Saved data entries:
[Start of Attachment]

(** ** Leaving the table *)

Lemma list_remove_ok s R l1 t l2 : table_ok s R -> R = l1 ++ t :: l2 ->
  let s' := list_remove s t in
  ring (fld s' F_next) (fld s' F_prev) (l1 ++ l2) (task_list_head s') /\
  (forall f x, f <> F_next -> f <> F_prev -> fld s' f x = fld s f x) /\ pid_hash s' = pid_hash s /\ task_count s' = task_count s /\
  pid_bitmap s' = pid_bitmap s /\ pwait s' = pwait s.
Proof.
  intros T ER. pose proof (tb_nodup _ _ T) as Hnd. pose proof (tb_ring _ _ T) as Rg. rewrite ER in Hnd, Rg. cbv zeta. unfold list_remove.
  destruct (decide (l1 ++ l2 = [])) as [E0|E0].
  - apply app_eq_nil in E0 as [-> ->]. destruct Rg as [_ (E & _)]. rewrite E, Z.eqb_refl.
    split_and!; try done. intros f x H1 H2. by rewrite !fld_other by done.
  - set (h' := if decide (task_list_head s = t) then fld s F_next t else task_list_head s).
    destruct (ring_remove _ _ (fun x => if decide (x = t) then 0 else if decide (x = fld s F_prev t) then fld s F_next t else fld s F_next x)
      (fun x => if decide (x = t) then 0 else if decide (x = fld s F_next t) then fld s F_prev t else fld s F_prev x) l1 t l2 _ h' Rg Hnd E0) as [Rg' Hn]; try done.
    rewrite (proj2 (Z.eqb_neq _ t) Hn). set (s1 := set_fld s F_next _ _). set (s2 := set_fld s1 F_prev _ _).
    assert (Hpt : fld s F_prev t <> t).
    { intros E. apply Hn. destruct Rg as [_ Hs]. assert (Hs' : exists h, head (l1 ++ t :: l2) = Some h) by (destruct l1; by eexists). destruct Hs' as [h Eh]. rewrite Eh in Hs.
      destruct l1 as [|x l1 _] using rev_ind.
      - simpl in Eh. injection Eh as <-. destruct l2 as [|n l2]; [done|]. destruct (exists_last (l := n :: l2) ltac:(done)) as (k & z & Ek). rewrite Ek in Hs, Hnd. cbn [app] in Hs.
        change (t :: (k ++ [z]) ++ [t]) with ((t :: k ++ [z]) ++ [t]) in Hs. change (t :: k ++ [z]) with ((t :: k) ++ [z]) in Hs. rewrite <- app_assoc in Hs. apply seg_app in Hs as [_ (_ & Hz & _)].
        rewrite E in Hz. exfalso. apply list.NoDup_cons in Hnd as [Hnd _]. apply Hnd. rewrite <- Hz. apply elem_of_app. right. by left.
      - rewrite <- !app_assoc in Hs. cbn [app] in Hs. apply seg_app in Hs as [_ (_ & Hz & _)]. rewrite E in Hz. subst x. exfalso. rewrite <- app_assoc in Hnd.
        apply list.NoDup_app in Hnd as (_ & _ & Hnd). cbn [app] in Hnd. apply list.NoDup_cons in Hnd as [Hnd _]. apply Hnd. by left. }
    assert (E1 : fld s1 F_next t = fld s F_next t) by (unfold s1; rewrite fld_same, decide_False; congruence).
    assert (E1p : fld s1 F_prev t = fld s F_prev t) by (unfold s1; by fsimp).
    assert (E2 : fld s2 F_next t = fld s F_next t) by (unfold s2; fsimp; done).
    change (task_list_head s2) with (task_list_head s). set (s3 := if task_list_head s =? t then _ else s2).
    assert (F3 : fld s3 = fld s2) by (unfold s3; by destruct (_ =? _)).
    split_and!; try (unfold s3; by destruct (_ =? _)).
    + change (task_list_head (set_fld (set_fld s3 F_prev t 0) F_next t 0)) with (task_list_head s3).
      replace (task_list_head s3) with h' by (unfold h', s3; destruct (Z.eqb_spec (task_list_head s) t) as [->|]; [rewrite decide_True by done; by rewrite E2|by rewrite decide_False]).
      eapply ring_ext; [| |exact Rg']; intros x; fsimp; rewrite F3; unfold s2; fsimp; destruct (decide (x = t)); try done; rewrite ?E1, ?E1p; unfold s1; fsimp; done.
    + intros f x H1 H2. rewrite !fld_other by done. rewrite F3. unfold s2, s1. by rewrite !fld_other by done.
Qed.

[End of Attachment]

### About this task
Copy each line of the data above that holds "then".

### Response area
  - set (h' := if decide (task_list_head s = t) then fld s F_next t else task_list_head s).
    destruct (ring_remove _ _ (fun x => if decide (x = t) then 0 else if decide (x = fld s F_prev t) then fld s F_next t else fld s F_next x)
      (fun x => if decide (x = t) then 0 else if decide (x = fld s F_next t) then fld s F_prev t else fld s F_prev x) l1 t l2 _ h' Rg Hnd E0) as [Rg' Hn]; try done.
    change (task_list_head s2) with (task_list_head s). set (s3 := if task_list_head s =? t then _ else s2).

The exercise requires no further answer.